COVID-19 Information From The Bristal


COVID-19 Information From The Bristal


The Bristal Assisted Living Blog

Posted by The Bristal  |  November 27, 2019

Tips for Celebrating the Holidays as an Alzheimer’s Caregiver

The holidays are a joyful time, full of laughter, loved ones, family, and friends. If you’re caring for a family member with Alzheimer’s or another form of dementia, the holiday season can sometimes add stress and worry:

How will I make sure Mom can enjoy the holidays like she used to?

Will my siblings understand that I can’t take on everything this year?

I wish we could enjoy the holidays the way we once did.

If your plate is full with your caregiving responsibilities, it’s OK to keep things simple when preparing for visitors and everything else that comes with the season.

How to simplify during the holidays

First, take a deep breath and tell yourself this: I don’t have to do everything. Trying to do everything by yourself is unnecessary, and you may also wear yourself out trying.
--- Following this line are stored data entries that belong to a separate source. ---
(** * move-clippy ecosystem scripts: benchmark, baseline comparison, triage metrics

    A shallow embedding of the four Python scripts

      - scripts/ecosystem_benchmark.py
      - scripts/compare_baselines.py
      - tests/ecosystem_validation/calculate_metrics.py
      - tests/ecosystem_validation/scripts/analyze_fp.py

    Conventions of the embedding.

    - A Python [int] is a [Z]; a Python [str] is a [string] whose characters
      are code points below 256.
    - A Python [dict] is an association list with pairwise distinct keys in
      insertion order ([dict V]), as CPython iterates it: [d[k] = v]
      overwrites in place or appends.  Tables that are only looked up are
      [gmap]s.
    - A Python [set] of strings is a [gset string]; the order in which the
      interpreter iterates over it is not fixed by the language (string
      hashes are salted per process), so it is a parameter [set_iter] of the
      code that iterates.
    - Exceptions are values of [exn]; code that may raise lives in the
      [result] monad, and [try ... except] is [try_except].
    - A Python [float] is a rational that is representable in binary64;
      [/] and [*] round the exact result to nearest, ties to even
      ([round64]).
    - Wall-clock readings ([time.time()], [duration_seconds]) are left out
      of the records. *)

From Stdlib Require Import Ascii String.
From stdpp Require Import base option list gmap strings sets sorting.
From Stdlib Require Import ZArith QArith Qround Qpower Lia Lqa.

Open Scope string_scope.
Open Scope Z_scope.
Open Scope list_scope.

(** ** Exceptions *)

Inductive exn :=
| TimeoutExpired
| IndexError
| ValueError
| KeyError (key : string)
| TypeError (text : string)
| ZeroDivisionError
| RecursionError (text : string)
| OtherException (text : string).

(** [str(e)] *)
Definition str_exn (e : exn) : string :=
  match e with
  | TimeoutExpired => "Command timed out after 180 seconds"
  | IndexError => "list index out of range"
  | ValueError => "invalid value"
  | KeyError key => "'" +:+ key +:+ "'"
  | TypeError text => text
  | ZeroDivisionError => "division by zero"
  | RecursionError text => text
  | OtherException text => text
  end.

Inductive result (A : Type) :=
| Return (a : A)
| Raise (e : exn).
Arguments Return {A} a.
Arguments Raise {A} e.

#[global] Instance result_ret : MRet result := fun A a => Return a.
#[global] Instance result_bind : MBind result := fun A B f r =>
  match r with
  | Return a => f a
  | Raise e => Raise e
  end.

(** [try: body except ...: handler]; the handler answers [None] for an
    exception class it does not catch. *)
Definition try_except {A} (body : result A) (handler : exn -> option (result A))
  : result A :=
  match body with
  | Return a => Return a
  | Raise e => default (Raise e) (handler e)
  end.

(** [l[i]] on a list *)
Definition py_index {A} (l : list A) (i : nat) : result A :=
  match l !! i with
  | Some x => Return x
  | None => Raise IndexError
  end.

(** ** Strings *)

Module Str.

(** [s.startswith(p)] *)
Fixpoint startswith (p s : string) : bool :=
  match p, s with
  | EmptyString, _ => true
  | String a p', String b s' => if Ascii.eqb a b then startswith p' s' else false
  | String _ _, EmptyString => false
  end.

(** [sub in s] *)
Fixpoint contains (sub s : string) : bool :=
  startswith sub s ||
  match s with
  | EmptyString => false
  | String _ s' => contains sub s'
  end.

(** [s.endswith(p)] *)
Definition endswith (p s : string) : bool :=
  let n := String.length s in
  let m := String.length p in
  (m <=? n)%nat && String.eqb (String.substring (n - m) m s) p.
If you typically host a large family gathering with dozens of people, ask another family member to host. Forgo the holiday turkey and dozens of sides in favor of simpler recipes.

Have a frank discussion with your family members about your capacity. Let them know you would love to continue the traditions, but you’re feeling stretched in many different directions this year. Offer to help in any way you can, but don’t feel obligated to take on everything. 
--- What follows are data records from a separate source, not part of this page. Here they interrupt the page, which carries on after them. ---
Definition generate (req : Request) : Proc unit :=
  userPrompt <- lift (Get (body req) "prompt") ;;
  if negb (ToBoolean userPrompt) then
    res_json 400 (VObj [("error", VStr "Prompt is required")])
  else
    shown <- lift (ToString userPrompt) ;;
    console_log ("Received prompt: " ++ dq ++ shown ++ dq) ;;
    try_catch
      (st <- read_store ;;
       let model := getGenerativeModel (genAI st) MODEL_NAME in
       interpolated <- lift (ToString userPrompt) ;;
       let augmented := augmentedPrompt (knowledgeBase st) interpolated in
       let chat :=
         startChat model generationConfig
           [{| role := "user"; parts := [{| text := systemPrompt |}] |}] in
       result <- sendMessage chat augmented ;;
       generatedScript <- lift result ;;
       console_log "Script generated successfully." ;;
       res_json 200 (VObj [("script", VStr generatedScript)]))
      (fun error =>
         console_error "Error calling the AI model:" error ;;
         res_json 500 (VObj [("error", VStr "Failed to generate script")])).

(** ** Running one request against a service *)

(** The handler run to its end, the service answering each call through
    [oracle].  An exception that escapes the handler is the rejection of the
    promise the [async] function returned. *)
Fixpoint run (oracle : OutboundCall -> Reply) (s : Store) (p : Proc unit)
    : list Event * Store :=
  match p with
  | Ret _ => ([], s)
  | Throw e => ([UnhandledRejection e], s)
  | Emit ev k => let (evs, s') := run oracle s k in (ev :: evs, s')
  | ReadStore k => run oracle s (k s)
  | WriteStore s' k => run oracle s' k
  | Await c k =>
      let (evs, s') := run oracle s (k (oracle c)) in (Outbound c :: evs, s')
  end.

Definition handle (oracle : OutboundCall -> Reply) (s : Store) (req : Request)
    : list Event * Store :=
  run oracle s (generate req).

Fixpoint outbound_calls (evs : list Event) : list OutboundCall :=
  match evs with
  | [] => []
  | Outbound c :: tl => c :: outbound_calls tl
  | _ :: tl => outbound_calls tl
  end.

Fixpoint responses (evs : list Event) : list Response :=
  match evs with
  | [] => []
  | Respond r :: tl => r :: responses tl
  | _ :: tl => responses tl
  end.

Fixpoint rejections (evs : list Event) : list Exn :=
  match evs with
  | [] => []
  | UnhandledRejection e :: tl => e :: rejections tl
  | _ :: tl => rejections tl
  end.

(** ** The server: requests in flight together *)

(** A handler runs until it finishes or reaches its [await]; there it
    leaves its continuation, and another request can run before the service
    answers. *)
Fixpoint advance (s : Store) (p : Proc unit)
    : list Event * Store * option (Reply -> Proc unit) :=
  match p with
  | Ret _ => ([], s, None)
  | Throw e => ([UnhandledRejection e], s, None)
  | Emit ev k => let '(evs, s', w) := advance s k in (ev :: evs, s', w)
  | ReadStore k => advance s (k s)
  | WriteStore s' k => advance s' k
  | Await c k => ([Outbound c], s, Some k)
  end.

Record Server : Type := {
  store : Store;
  (** the continuations of the requests that wait for the service *)
  pending : list (nat * (Reply -> Proc unit));
  next_id : nat;
  (** what happened so far, each event with the number of its request *)
  trace : list (nat * Event)
}.

Inductive Input : Type :=
| Arrive (req : Request)
| Settle (id : nat) (r : Reply).

Definition boot (st : Store) : Server :=
  {| store := st; pending := []; next_id := 0; trace := [] |}.

Fixpoint take_pending (id : nat) (l : list (nat * (Reply -> Proc unit)))
    : option ((Reply -> Proc unit) * list (nat * (Reply -> Proc unit))) :=
  match l with
  | [] => None
  | (i, k) :: tl =>
      if Nat.eqb i id then Some (k, tl)
      else match take_pending id tl with
           | Some (k', rest) => Some (k', (i, k) :: rest)
           | None => None
           end
  end.

Definition resume (cfg : Server) (id : nat) (p : Proc unit)
    (others : list (nat * (Reply -> Proc unit))) (next : nat) : Server :=
  let '(evs, s', w) := advance (store cfg) p in
  {| store := s';
     pending := match w with
                | Some k => others ++ [(id, k)]
                | None => others
                end;
     next_id := next;
     trace := trace cfg ++ map (fun ev => (id, ev)) evs |}.

Definition server_step (cfg : Server) (i : Input) : Server :=
  match i with
  | Arrive req => resume cfg (next_id cfg) (generate req) (pending cfg) (S (next_id cfg))
  | Settle id r =>
      match take_pending id (pending cfg) with
      | Some (k, others) => resume cfg id (k r) others (next_id cfg)
      | None => cfg
      end
  end.

Definition serve (cfg : Server) (inputs : list Input) : Server :=
  fold_left server_step inputs cfg.

(** The requests of a schedule, in order of arrival: request [n] is the
    [n]-th of them. *)
Fixpoint arrivals (inputs : list Input) : list Request :=
  match inputs with
  | [] => []
  | Arrive req :: tl => req :: arrivals tl
  | Settle _ _ :: tl => arrivals tl
  end.

(** The whole process: start-up, then the server if start-up reached
    [app.listen]. *)
Definition process (h : Host) (inputs : list Input) : list Event * list (nat * Event) :=
  match startup h with
  | (evs, Listening st) => (evs, trace (serve (boot st) inputs))
  | (evs, _) => (evs, [])
  end.

(** * Definitions used to state the properties *)

(** ** What one request does *)

(** The call the handler builds for a prompt whose text is [p]. *)
Definition outbound_call (st : Store) (p : string) : OutboundCall :=
  {| call_chat :=
       startChat (getGenerativeModel (genAI st) MODEL_NAME) generationConfig
         [{| role := "user"; parts := [{| text := systemPrompt |}] |}];
     call_message := augmentedPrompt (knowledgeBase st) p |}.

(** What the handler does once the service has answered. *)
Definition finish (r : Reply) : list Event :=
  match r with
  | Resolved (inl script) =>
      [ConsoleLog "Script generated successfully.";
       Respond {| status := 200; json := VObj [("script", VStr script)] |}]
  | Resolved (inr e) | Rejected e =>
      [ConsoleError "Error calling the AI model:" e;
       Respond {| status := 500;
                  json := VObj [("error", VStr "Failed to generate script")] |}]
  end.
Remember that sometimes the simplest celebrations can be the most memorable. Think about what you most enjoy about this time of year and focus on those things, not everything. 
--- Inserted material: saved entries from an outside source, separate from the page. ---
(** * Kawasaki backup client: the protocol engine of [kawasaki_backup_client.py]

    A shallow embedding of [KawasakiBackupClient.run] and its helpers.
    Bytes are [Byte.byte]; Python [int]s are [Z]; Python [str]s are lists
    of code points; [float] seconds are rationals.  The socket, the clock
    and the cancelling thread form the environment, kept in a [world]
    record that every operation threads; every observable effect of the
    engine is appended to the world's [trace].  The standard library is the
    one of CPython 3.10 or later on Linux: [socket.timeout] is
    [TimeoutError], and a number of seconds is kept as a count of
    nanoseconds. *)

From Stdlib Require Import Strings.Byte Strings.String.
From Stdlib Require Import List ZArith NArith QArith Lia Bool Arith Sorted.
Import ListNotations.

Local Open Scope Z_scope.
Local Open Scope list_scope.

(** ** Bytes *)

Definition bytes := list byte.

(** A [bytes] literal, written as its ASCII text. *)
Definition lit (s : string) : bytes := list_byte_of_string s.

Definition blen (b : bytes) : Z := Z.of_nat (length b).

(** [b.startswith(p)] *)
Fixpoint starts_with (p b : bytes) : bool :=
  match p, b with
  | [], _ => true
  | _ :: _, [] => false
  | x :: p', y :: b' => Byte.eqb x y && starts_with p' b'
  end.

(** Python's [p in b]. *)
Fixpoint contains (p b : bytes) : bool :=
  starts_with p b ||
  match b with
  | [] => false
  | _ :: t => contains p t
  end.

(** [b.endswith(p)] for a one-byte [p]. *)
Fixpoint ends_with_byte (c : byte) (b : bytes) : bool :=
  match b with
  | [] => false
  | [x] => Byte.eqb x c
  | _ :: t => ends_with_byte c t
  end.

(** ** Protocol constants *)

Definition START_HEADER : bytes := [x05; x02; x42].
Definition SECOND_HEADER : bytes := [x02; x42; x20; x20; x20; x20; x30; x17].
Definition ACK_BYTE : bytes := [x06].
Definition EOT_MARKER : bytes := [x05; x02; x45; x17].
Definition BUSY_TEXT : bytes := lit "SAVE/LOAD in progress".
Definition DEFAULT_PROGRESS_INTERVAL : Z := 10 * 1024.

Definition CR : byte := x0d.
Definition LF : byte := x0a.
Definition ESC : byte := x17.
Definition REC_MARKER : bytes := [x05; x02; x44].

(** The class [\r\n]; [^\r\n] is its negation. *)
Definition is_newline (c : byte) : bool := Byte.eqb c CR || Byte.eqb c LF.

(** ** Regular expressions, as far as the client writes them *)

(** The classes [[^...]] and [\d]. *)
Inductive charset :=
| NoneOf (cs : list byte)
| Digit.

Definition is_digit (c : byte) : bool :=
  let n := Byte.to_N c in ((48 <=? n) && (n <=? 57))%N.

Definition in_charset (s : charset) (c : byte) : bool :=
  match s with
  | NoneOf cs => negb (existsb (Byte.eqb c) cs)
  | Digit => is_digit c
  end.

(** A pattern is a sequence of: a literal byte, one byte of a class, an
    optional literal byte [(?:c)?], a greedy repetition of a class [s*]. *)
Inductive atom :=
| Chr (c : byte)
| Any (s : charset)
| Opt (c : byte)
| Star (s : charset).

Definition regex := list atom.

Definition consumed (c : byte) (m : option (bytes * bytes)) : option (bytes * bytes) :=
  match m with
  | Some (text, rest) => Some (c :: text, rest)
  | None => None
  end.

(** One byte accepted by [ok], then [k] on what follows. *)
Definition eat (ok : byte -> bool) (k : bytes -> option (bytes * bytes)) (b : bytes)
    : option (bytes * bytes) :=
  match b with
  | c :: t => if ok c then consumed c (k t) else None
  | [] => None
  end.

Definition or_else (m : option (bytes * bytes)) (k : option (bytes * bytes))
    : option (bytes * bytes) :=
  match m with
  | Some r => Some r
  | None => k
  end.

(** [r] anchored at the head of [b], with the backtracking order of
    Python's [re]: an optional byte is taken first and left out when the
    rest fails; a star takes as many bytes as it can and gives them back one
    by one.  The result is the matched text and the rest of [b]. *)
Fixpoint re_match (r : regex) : bytes -> option (bytes * bytes) :=
  match r with
  | [] => fun b => Some ([], b)
  | Chr c :: r' => eat (Byte.eqb c) (re_match r')
  | Any s :: r' => eat (in_charset s) (re_match r')
  | Opt c :: r' => fun b => or_else (eat (Byte.eqb c) (re_match r') b) (re_match r' b)
  | Star s :: r' =>
      fix star (b : bytes) : option (bytes * bytes) :=
        or_else
          match b with
          | c :: t => if in_charset s c then consumed c (star t) else None
          | [] => None
          end
          (re_match r' b)
  end.

(** [r.search(b)]: the leftmost match.  The result is [m.group(0)] and
    [b[m.end():]]. *)
Fixpoint re_search (r : regex) (b : bytes) : option (bytes * bytes) :=
  match re_match r b with
  | Some m => Some m
  | None =>
      match b with
      | [] => None
      | _ :: t => re_search r t
      end
  end.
Related: Get more tips for caregivers >>

Helping loved ones with dementia enjoy the holidays

Consider your loved one’s abilities and comfort level. If you can, ask them what they want to do for the holidays. If their dementia has progressed further, think about how well they’ll be able to participate in activities and adjust accordingly.

Keep them involved

Some people may be able to help you with cooking or wrapping gifts. If that would be too difficult, just letting them watch you do these things may be soothing. 

Incorporate some of their own holiday traditions. A special food, favorite song, or time looking at old photos can help make the holidays meaningful for them.

Keep them safe

Look at the holidays from their point of view. If bright lights, loud noises, or a crowded room will upset them, make sure to eliminate those things. Many people with Alzheimer’s are afraid of or confused by blinking lights, so try to tone down your home decor. Don’t leave out decorations that may be mistaken for food, like faux fruit or bowls of potpourri. 

Prepare your guests

Make visitors aware of your loved one’s dementia, especially if what they can expect has changed since their last visit. For example, prepare them in case your loved one might not remember your guest or be more confused than usual about their presence. 

If your visitors will be bringing gifts, encourage them to bring gifts that will be safe and useful for your loved one, like soft clothes or blankets or a favorite snack. 

As you go about the holiday gathering, make sure to check in and assess how your loved one is doing. Take breaks if they need some time to decompress. 

Related: How to help someone with dementia stay relaxed and calm >>

Celebrating with a loved one in a senior living community

If your loved one with Alzheimer’s lives in a senior living community, you can still make the holidays special for them. Plan a visit with an appropriate number of family members. Consider trying one of the following:

  • Bring a food or beverage to share, if permitted.
  • Decorate their room with a few small holiday items.
  • Make or buy cards to read aloud and display.
  • Join the other elders in a planned activity or meal.

As with any celebration, be realistic about how your loved one might react. If you sense they’re getting frustrated or tired, it’s OK to cut the visit short. 

Related: Learn about fun, meaningful activities for someone with dementia >>

More help with caring for someone who has dementia

No matter how the holidays go this year, know that any feelings of guilt or stress you have are completely normal - and no one expects more of you than you. In the end, caring for a parent with dementia is a full-time job, and you’re a superhero for doing it.